> **The task**:
Please count the lines below that hold the word "catalogMount" and give the count without any other text.

──────── Input data

(* ===== verification/Pods.v ===== *)
(** Pod templates: the part of pkg/controller/presto/presto_pods.go that builds
    pod specs and ReplicaSet objects. The part that calls the API is in
    ReplicaSets.v. *)

From S2P Require Import Prelude ApiTypes K8sTypes Names Config Catalog.

Local Open Scope string_scope.

(** [podSpec.Containers[0].VolumeMounts = append(..., m)]: the index panics on a
    pod without containers. *)
Definition append_mounts (podSpec : PodSpec) (ms : list VolumeMount) : option PodSpec :=
  match ps_Containers podSpec with
  | [] => None
  | c :: cs =>
    Some (mkPodSpec (ps_TerminationGracePeriodSeconds podSpec)
      (mkContainer (co_Name c) (co_Image c) (co_Limits c) (co_Requests c) (co_Lifecycle c)
         (co_VolumeMounts c ++ ms) :: cs)
      (ps_Hostname podSpec) (ps_Subdomain podSpec) (ps_Volumes podSpec))
  end.

(** The user's volumes and their mounts, as the two append functions make them. *)
Definition additionalVolume (volSpec : PrestoVolumeSpec) : Volume :=
  mkVolume (pv_Name volSpec) (pv_VolumeSource volSpec).

Definition additionalVolumeMount (volSpec : PrestoVolumeSpec) : VolumeMount :=
  mkVolumeMount (pv_Name volSpec) (pv_ReadOnly volSpec) (pv_MountPath volSpec)
    (pv_SubPath volSpec) (pv_MountPropagation volSpec) (pv_SubPathExpr volSpec).

Definition appendAdditionalVolumes (presto : Presto) (podSpec : PodSpec) : PodSpec :=
  foldl (λ ps volSpec, append_volume ps (additionalVolume volSpec))
        podSpec (Volumes (Spec presto)).

Fixpoint appendAdditionalVolumeMounts_loop (vols : list PrestoVolumeSpec) (podSpec : PodSpec)
    : option PodSpec :=
  match vols with
  | [] => Some podSpec
  | volSpec :: vols' =>
    podSpec' ← append_mounts podSpec [additionalVolumeMount volSpec];
    appendAdditionalVolumeMounts_loop vols' podSpec'
  end.

Definition appendAdditionalVolumeMounts (presto : Presto) (podSpec : PodSpec) : option PodSpec :=
  appendAdditionalVolumeMounts_loop (Volumes (Spec presto)) podSpec.

Definition getHTTPSVolumeMount (presto : Presto) (podSpec : PodSpec)
    : option (PodSpec * VolumeMount) :=
  volName ← getHTTPSSecretVolName (p_Uuid presto);
  let httpsSecretVolume :=
    mkVolume volName (VSSecret (cs_HttpsKeyPairSecretName (Coordinator (Spec presto)))) in
  Some (append_volume podSpec httpsSecretVolume, readOnlyMount volName httpsVolPath).

(** The hook run before a worker stops. *)
Definition workerLifecycle (presto : Presto) : Lifecycle :=
  mkLifecycle ["/bin/sh"; getPrestoPath presto ⊕ "/" ⊕ prestoShutdownScript].

Definition createPrestoPodSpec (presto : Presto) (isCoordinator : bool)
    (limitResource requestResource : gmap string Quantity) : option PodSpec :=
  let uuid := p_Uuid presto in
  let imageName := is_Name (ImageDetails (Spec presto)) in
  let imageName := if is_empty imageName then "prestosql/presto:333" else imageName in
  containerPrefix ← (if isCoordinator then getCoordinatorContainerName uuid
                     else getWorkerContainerPrefix uuid);
  let lifecycle := if isCoordinator then None else Some (workerLifecycle presto) in
  let terminationGraceSeconds :=
    if isCoordinator then None
    else match ws_TerminationGracePeriodSeconds (Worker (Spec presto)) with
         | None => Some DefaultTerminationGracePeriodSeconds
         | Some s => Some s
         end in
  hostname ← (if isCoordinator then getCoordinatorContainerName uuid else Some EmptyString);
  subdomain ← (if isCoordinator then getPodDiscoveryServiceName uuid else Some EmptyString);
  let podSpec := mkPodSpec terminationGraceSeconds
    [mkContainer containerPrefix imageName limitResource requestResource lifecycle []]
    hostname subdomain [] in
  '(podSpec, catalogMount) ← getCatalogVolumeMount presto podSpec;
  '(podSpec, propsMount) ← getPropsVolumeMount presto podSpec isCoordinator;
  let podSpec := appendAdditionalVolumes presto podSpec in
  podSpec ← append_mounts podSpec [propsMount];
  podSpec ← append_mounts podSpec [catalogMount];
  podSpec ← (if isCoordinator && cs_HttpsEnabled (Coordinator (Spec presto)) then
               '(podSpec, httpsMount) ← getHTTPSVolumeMount presto podSpec;
               append_mounts podSpec [httpsMount]
             else Some podSpec);
  appendAdditionalVolumeMounts presto podSpec.

Section resources.
Context `{Apimachinery}.

(** [q, err = resource.ParseQuantity(s)] with the error wrapped in an
    OperatorError that names the field. *)
Definition parseField (field s : string) : goerror + Quantity :=
  match ParseQuantity s with
  | (_, Some err) =>
    inl (OperatorError ("cannot parse " ⊕ field ⊕ ": '" ⊕ s ⊕ "': " ⊕ Error err))
  | (q, None) => inr q
  end.

Definition getPrestoWorkerPod (presto : Presto) : option (goerror + PodSpec) :=
  let w := Worker (Spec presto) in
  match parseField "presto.Spec.Worker.CpuLimit" (ws_CpuLimit w) with
  | inl err => Some (inl err)
  | inr cpuLimit =>
  match parseField "presto.Spec.Worker.MemoryLimit" (ws_MemoryLimit w) with
  | inl err => Some (inl err)
  | inr memLimit =>
  match (if is_empty (ws_CpuRequest w)
         then parseField "presto.Spec.Worker.CpuLimit" (ws_CpuLimit w)
         else parseField "presto.Spec.Worker.CpuRequest" (ws_CpuRequest w)) with
  | inl err => Some (inl err)
  | inr cpuRequest =>
    podSpec ← createPrestoPodSpec presto false
      (<[ResourceMemory := memLimit]> {[ResourceCPU := cpuLimit]})
      {[ResourceCPU := cpuRequest]};
    Some (inr podSpec)
  end end end.

(** The memory limit of the coordinator pod is read from the worker's field,
    as in the source. *)
Definition getPrestoCoordinatorPodSpec (presto : Presto) : option (goerror + PodSpec) :=
  let c := Coordinator (Spec presto) in
  match parseField "presto.Spec.Coordinator.CpuLimit" (cs_CpuLimit c) with
  | inl err => Some (inl err)
  | inr cpuLimit =>
  match parseField "presto.Spec.Worker.MemoryLimit" (ws_MemoryLimit (Worker (Spec presto))) with
  | inl err => Some (inl err)
  | inr memLimit =>
  match (if is_empty (cs_CpuRequest c)
         then parseField "presto.Spec.Coordinator.CpuLimit" (cs_CpuLimit c)
         else parseField "presto.Spec.Coordinator.CpuRequest" (cs_CpuRequest c)) with
  | inl err => Some (inl err)
  | inr cpuRequest =>
    podSpec ← createPrestoPodSpec presto true
      (<[ResourceMemory := memLimit]> {[ResourceCPU := cpuLimit]})
      {[ResourceCPU := cpuRequest]};
    Some (inr podSpec)
  end end end.

(** The ReplicaSet literal of the two create functions. *)
Definition newReplicaSet (presto : Presto) (generateName : string)
    (lbls : gmap string string) (replicas : Z) (podSpec : PodSpec) : ReplicaSet :=
  mkReplicaSet noTypeMeta
    (newObjectMeta EmptyString generateName (p_Namespace presto) lbls
       [getOwnerReference presto])
    (Some replicas) lbls
    (mkPodTemplateSpec
       (newObjectMeta EmptyString EmptyString (p_Namespace presto) lbls
          [getOwnerReference presto])
       podSpec)
    0%Z.

Definition createReplicaSetForWorker (presto : Presto) (lbls : gmap string string)
    (workerCount : Z) : option (goerror + ReplicaSet) :=
  r ← getPrestoWorkerPod presto;
  match r with
  | inl err => Some (inl err)
  | inr podSpec =>
    generateName ← getWorkerReplicaSet (p_Uuid presto);
    Some (inr (newReplicaSet presto generateName lbls workerCount podSpec))
  end.

Definition createReplicaSetForCoordinator (presto : Presto) (lbls : gmap string string)
    : option (goerror + ReplicaSet) :=
  r ← getPrestoCoordinatorPodSpec presto;
  match r with
  | inl err => Some (inl err)
  | inr podSpec =>
    generateName ← getCoordinatorReplicaset (p_Uuid presto);
    Some (inr (newReplicaSet presto generateName lbls 1%Z podSpec))
  end.
End resources.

────────────────

> **Response to this exercise**:
2